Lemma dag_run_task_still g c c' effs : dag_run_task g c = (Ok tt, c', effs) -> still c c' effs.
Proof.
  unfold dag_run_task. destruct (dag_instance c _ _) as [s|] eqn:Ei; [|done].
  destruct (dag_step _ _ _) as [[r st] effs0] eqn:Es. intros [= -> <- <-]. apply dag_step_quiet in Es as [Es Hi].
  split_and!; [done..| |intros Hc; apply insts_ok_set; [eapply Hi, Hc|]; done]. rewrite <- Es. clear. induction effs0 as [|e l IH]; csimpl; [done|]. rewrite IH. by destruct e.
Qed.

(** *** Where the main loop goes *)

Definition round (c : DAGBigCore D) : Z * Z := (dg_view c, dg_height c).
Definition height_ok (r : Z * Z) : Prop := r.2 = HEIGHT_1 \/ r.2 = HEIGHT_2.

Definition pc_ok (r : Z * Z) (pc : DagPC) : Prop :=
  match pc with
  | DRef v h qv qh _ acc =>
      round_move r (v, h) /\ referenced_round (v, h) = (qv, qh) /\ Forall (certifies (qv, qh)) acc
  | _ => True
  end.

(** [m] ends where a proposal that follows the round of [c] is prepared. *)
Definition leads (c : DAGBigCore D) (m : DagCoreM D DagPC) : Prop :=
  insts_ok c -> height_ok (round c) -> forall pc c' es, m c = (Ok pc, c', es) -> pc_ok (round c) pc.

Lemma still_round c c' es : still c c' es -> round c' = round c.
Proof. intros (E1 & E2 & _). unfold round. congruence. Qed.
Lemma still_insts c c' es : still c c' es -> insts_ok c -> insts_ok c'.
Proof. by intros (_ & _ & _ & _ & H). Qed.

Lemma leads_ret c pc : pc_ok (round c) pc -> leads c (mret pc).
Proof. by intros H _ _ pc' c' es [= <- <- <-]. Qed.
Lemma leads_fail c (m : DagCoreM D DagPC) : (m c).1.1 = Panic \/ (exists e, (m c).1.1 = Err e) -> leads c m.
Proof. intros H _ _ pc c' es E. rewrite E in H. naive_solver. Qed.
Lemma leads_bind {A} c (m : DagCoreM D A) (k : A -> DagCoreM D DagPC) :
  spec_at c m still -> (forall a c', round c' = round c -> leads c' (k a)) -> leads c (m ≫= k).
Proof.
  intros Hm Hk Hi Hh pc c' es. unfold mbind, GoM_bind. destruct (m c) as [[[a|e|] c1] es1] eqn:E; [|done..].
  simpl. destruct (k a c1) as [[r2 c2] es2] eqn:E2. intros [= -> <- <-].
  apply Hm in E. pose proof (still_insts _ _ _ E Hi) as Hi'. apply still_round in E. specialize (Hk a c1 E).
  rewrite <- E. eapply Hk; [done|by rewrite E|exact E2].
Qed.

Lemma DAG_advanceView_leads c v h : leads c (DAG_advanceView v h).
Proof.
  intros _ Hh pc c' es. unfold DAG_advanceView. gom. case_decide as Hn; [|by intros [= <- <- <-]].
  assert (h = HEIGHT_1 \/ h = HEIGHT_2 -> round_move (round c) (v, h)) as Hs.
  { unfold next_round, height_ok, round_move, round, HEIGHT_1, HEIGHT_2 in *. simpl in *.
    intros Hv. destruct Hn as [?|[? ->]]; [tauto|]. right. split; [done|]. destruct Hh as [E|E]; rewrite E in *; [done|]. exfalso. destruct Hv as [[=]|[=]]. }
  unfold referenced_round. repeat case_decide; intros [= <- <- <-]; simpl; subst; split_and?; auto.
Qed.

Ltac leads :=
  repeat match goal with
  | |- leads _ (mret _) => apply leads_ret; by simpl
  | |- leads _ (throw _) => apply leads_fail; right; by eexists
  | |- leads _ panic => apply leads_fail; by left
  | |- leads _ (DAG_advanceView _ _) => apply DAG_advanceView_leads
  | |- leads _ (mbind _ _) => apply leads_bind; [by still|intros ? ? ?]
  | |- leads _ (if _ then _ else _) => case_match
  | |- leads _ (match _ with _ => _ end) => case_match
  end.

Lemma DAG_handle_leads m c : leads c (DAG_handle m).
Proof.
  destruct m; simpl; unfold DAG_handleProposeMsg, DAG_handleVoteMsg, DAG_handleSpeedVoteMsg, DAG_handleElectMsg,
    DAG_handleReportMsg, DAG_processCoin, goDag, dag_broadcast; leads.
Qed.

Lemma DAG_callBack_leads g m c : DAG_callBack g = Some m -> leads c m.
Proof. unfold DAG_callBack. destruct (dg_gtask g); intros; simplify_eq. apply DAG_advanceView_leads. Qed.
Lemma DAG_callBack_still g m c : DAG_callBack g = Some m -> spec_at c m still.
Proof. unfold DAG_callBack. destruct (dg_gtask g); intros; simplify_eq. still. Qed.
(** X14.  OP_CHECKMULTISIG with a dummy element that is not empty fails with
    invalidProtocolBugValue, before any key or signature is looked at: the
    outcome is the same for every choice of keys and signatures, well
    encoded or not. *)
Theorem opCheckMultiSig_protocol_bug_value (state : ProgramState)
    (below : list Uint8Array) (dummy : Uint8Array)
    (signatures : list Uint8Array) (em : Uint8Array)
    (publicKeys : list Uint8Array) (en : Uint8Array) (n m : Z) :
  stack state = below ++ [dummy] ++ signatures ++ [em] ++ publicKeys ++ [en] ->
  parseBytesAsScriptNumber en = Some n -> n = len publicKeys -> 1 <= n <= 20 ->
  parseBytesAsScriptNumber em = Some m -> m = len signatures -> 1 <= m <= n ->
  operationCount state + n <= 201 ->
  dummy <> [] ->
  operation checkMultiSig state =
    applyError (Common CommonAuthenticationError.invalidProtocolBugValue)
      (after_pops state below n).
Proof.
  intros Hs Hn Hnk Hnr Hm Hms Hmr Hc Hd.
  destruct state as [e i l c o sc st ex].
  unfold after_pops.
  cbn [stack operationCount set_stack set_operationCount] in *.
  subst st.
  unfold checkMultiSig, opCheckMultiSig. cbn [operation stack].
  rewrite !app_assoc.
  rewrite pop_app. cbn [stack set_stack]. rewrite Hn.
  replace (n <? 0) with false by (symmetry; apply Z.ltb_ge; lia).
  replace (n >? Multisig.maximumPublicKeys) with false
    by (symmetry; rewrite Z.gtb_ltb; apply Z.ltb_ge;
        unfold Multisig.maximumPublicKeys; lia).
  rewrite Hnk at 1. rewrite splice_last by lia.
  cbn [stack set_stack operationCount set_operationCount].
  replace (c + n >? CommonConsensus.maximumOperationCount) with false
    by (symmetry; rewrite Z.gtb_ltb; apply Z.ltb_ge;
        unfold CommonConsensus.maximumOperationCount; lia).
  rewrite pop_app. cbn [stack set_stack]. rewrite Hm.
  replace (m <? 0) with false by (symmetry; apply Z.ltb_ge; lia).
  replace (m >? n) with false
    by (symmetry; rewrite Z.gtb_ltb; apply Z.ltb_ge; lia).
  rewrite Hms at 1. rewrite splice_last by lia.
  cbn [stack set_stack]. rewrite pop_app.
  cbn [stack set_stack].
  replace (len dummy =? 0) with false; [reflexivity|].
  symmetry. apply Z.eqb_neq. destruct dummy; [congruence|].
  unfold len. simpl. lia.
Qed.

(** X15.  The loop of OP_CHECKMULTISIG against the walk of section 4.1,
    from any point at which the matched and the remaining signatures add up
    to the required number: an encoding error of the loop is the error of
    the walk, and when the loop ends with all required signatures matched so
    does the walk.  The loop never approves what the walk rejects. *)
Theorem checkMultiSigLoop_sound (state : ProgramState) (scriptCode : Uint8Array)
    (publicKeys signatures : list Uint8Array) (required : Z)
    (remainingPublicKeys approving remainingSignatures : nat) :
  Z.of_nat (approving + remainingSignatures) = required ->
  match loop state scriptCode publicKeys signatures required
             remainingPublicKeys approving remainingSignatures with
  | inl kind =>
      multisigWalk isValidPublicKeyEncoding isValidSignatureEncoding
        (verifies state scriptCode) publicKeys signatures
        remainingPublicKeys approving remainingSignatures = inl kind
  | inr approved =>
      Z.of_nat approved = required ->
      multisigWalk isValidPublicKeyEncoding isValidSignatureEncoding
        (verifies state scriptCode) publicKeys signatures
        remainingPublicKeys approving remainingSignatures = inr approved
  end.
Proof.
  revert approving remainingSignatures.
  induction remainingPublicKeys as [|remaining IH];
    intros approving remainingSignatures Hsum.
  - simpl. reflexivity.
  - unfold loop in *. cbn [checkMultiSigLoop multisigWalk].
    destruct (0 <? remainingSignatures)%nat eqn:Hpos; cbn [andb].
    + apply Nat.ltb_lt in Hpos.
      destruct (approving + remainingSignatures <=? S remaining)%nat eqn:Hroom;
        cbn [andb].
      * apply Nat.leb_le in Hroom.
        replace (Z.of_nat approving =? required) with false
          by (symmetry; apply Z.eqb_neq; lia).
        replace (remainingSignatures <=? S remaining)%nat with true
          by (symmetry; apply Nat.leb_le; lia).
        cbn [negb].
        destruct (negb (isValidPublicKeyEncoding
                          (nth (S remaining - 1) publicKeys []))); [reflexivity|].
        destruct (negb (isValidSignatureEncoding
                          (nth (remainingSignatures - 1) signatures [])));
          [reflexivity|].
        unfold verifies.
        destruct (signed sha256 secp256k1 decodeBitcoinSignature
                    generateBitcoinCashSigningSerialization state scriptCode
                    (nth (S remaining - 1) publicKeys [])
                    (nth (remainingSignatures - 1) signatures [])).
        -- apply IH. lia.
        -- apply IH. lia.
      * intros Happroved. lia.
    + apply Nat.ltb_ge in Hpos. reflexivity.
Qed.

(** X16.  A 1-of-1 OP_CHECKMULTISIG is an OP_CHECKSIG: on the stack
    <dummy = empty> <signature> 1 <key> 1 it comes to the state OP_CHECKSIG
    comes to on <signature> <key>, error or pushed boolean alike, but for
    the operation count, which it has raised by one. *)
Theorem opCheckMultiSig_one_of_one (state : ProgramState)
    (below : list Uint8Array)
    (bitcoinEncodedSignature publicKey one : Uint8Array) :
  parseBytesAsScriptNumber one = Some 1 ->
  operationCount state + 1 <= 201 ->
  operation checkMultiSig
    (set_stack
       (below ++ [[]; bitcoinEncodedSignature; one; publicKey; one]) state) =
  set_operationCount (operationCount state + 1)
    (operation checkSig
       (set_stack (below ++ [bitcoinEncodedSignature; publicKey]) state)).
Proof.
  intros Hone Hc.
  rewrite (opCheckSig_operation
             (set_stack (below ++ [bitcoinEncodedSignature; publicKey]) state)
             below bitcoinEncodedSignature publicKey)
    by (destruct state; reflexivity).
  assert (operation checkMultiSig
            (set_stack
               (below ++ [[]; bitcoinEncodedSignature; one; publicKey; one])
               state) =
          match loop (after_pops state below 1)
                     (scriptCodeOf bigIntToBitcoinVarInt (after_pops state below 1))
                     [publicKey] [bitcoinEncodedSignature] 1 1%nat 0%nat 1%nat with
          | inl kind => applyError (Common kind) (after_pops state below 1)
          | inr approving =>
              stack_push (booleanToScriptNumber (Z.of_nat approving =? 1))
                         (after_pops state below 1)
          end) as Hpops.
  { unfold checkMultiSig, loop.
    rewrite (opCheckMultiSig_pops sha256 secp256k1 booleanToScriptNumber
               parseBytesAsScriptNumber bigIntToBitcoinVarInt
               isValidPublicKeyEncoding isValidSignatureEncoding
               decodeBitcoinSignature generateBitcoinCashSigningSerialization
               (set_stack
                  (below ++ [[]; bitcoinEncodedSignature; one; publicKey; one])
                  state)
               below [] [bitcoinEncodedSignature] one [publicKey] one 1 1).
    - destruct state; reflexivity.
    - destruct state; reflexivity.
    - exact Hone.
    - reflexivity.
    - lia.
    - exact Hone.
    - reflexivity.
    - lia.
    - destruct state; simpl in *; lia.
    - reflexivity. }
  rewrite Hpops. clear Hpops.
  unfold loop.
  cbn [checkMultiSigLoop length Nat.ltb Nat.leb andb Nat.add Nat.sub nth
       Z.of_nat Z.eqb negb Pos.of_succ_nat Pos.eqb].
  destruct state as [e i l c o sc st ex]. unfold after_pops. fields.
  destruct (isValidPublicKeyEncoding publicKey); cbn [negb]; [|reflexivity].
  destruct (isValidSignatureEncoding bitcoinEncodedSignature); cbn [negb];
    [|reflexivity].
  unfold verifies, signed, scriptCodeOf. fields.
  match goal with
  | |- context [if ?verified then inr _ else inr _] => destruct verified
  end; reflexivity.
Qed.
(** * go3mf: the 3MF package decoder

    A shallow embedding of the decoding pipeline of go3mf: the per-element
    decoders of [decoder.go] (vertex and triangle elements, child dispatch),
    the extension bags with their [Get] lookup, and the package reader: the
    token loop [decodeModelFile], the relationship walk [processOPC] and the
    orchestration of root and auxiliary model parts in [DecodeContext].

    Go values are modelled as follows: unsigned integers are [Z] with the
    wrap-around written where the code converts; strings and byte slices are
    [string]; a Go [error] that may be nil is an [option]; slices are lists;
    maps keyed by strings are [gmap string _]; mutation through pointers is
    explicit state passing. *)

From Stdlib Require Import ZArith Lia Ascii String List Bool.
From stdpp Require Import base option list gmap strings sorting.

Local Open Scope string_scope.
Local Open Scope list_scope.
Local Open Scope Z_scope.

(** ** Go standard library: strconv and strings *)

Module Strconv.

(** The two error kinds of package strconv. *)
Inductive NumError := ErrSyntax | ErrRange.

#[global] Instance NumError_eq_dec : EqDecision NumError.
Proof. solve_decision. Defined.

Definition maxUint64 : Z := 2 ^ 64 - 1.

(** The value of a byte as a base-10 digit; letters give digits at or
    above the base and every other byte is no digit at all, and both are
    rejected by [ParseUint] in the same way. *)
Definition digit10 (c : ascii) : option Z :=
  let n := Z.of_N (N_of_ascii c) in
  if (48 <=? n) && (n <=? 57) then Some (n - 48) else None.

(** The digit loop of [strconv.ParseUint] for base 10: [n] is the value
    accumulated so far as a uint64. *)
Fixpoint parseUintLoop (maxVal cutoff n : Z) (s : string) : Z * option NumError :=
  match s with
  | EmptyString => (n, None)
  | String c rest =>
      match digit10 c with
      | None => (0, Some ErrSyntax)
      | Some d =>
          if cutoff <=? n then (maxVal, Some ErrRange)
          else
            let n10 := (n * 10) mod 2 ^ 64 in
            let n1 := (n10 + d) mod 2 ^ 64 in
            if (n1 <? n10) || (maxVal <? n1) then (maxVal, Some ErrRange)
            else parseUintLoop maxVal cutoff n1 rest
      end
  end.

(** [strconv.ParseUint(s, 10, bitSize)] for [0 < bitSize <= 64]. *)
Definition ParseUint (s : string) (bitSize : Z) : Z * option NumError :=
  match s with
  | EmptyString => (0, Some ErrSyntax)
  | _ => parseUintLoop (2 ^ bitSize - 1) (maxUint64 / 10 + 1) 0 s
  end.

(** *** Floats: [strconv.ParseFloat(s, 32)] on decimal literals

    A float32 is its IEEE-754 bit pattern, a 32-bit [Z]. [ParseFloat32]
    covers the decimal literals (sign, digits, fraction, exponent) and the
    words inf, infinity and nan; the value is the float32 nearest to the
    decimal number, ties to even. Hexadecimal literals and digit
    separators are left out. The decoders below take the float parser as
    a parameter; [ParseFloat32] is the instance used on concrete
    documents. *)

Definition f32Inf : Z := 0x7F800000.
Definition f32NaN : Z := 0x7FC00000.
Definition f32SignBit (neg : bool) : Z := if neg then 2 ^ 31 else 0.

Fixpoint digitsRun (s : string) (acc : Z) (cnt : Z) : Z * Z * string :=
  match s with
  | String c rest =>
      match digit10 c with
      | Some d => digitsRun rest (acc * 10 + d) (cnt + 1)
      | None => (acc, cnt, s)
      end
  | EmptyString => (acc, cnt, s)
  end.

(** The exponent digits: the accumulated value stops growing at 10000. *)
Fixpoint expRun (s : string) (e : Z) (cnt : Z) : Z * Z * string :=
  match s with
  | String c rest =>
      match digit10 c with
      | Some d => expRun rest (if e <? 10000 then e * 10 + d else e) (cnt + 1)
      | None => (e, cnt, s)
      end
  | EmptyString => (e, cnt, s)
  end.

---

» **Task objective**
Look through the entries above and quote exactly the lines from the line with "operationCount state + 1 <= 201 ->" to the line with "(scriptCodeOf bigIntToBitcoinVarInt (after_pops", counting both of those lines.

» **Response to this exercise**
  operationCount state + 1 <= 201 ->
  operation checkMultiSig
    (set_stack
       (below ++ [[]; bitcoinEncodedSignature; one; publicKey; one]) state) =
  set_operationCount (operationCount state + 1)
    (operation checkSig
       (set_stack (below ++ [bitcoinEncodedSignature; publicKey]) state)).
Proof.
  intros Hone Hc.
  rewrite (opCheckSig_operation
             (set_stack (below ++ [bitcoinEncodedSignature; publicKey]) state)
             below bitcoinEncodedSignature publicKey)
    by (destruct state; reflexivity).
  assert (operation checkMultiSig
            (set_stack
               (below ++ [[]; bitcoinEncodedSignature; one; publicKey; one])
               state) =
          match loop (after_pops state below 1)
                     (scriptCodeOf bigIntToBitcoinVarInt (after_pops state below 1))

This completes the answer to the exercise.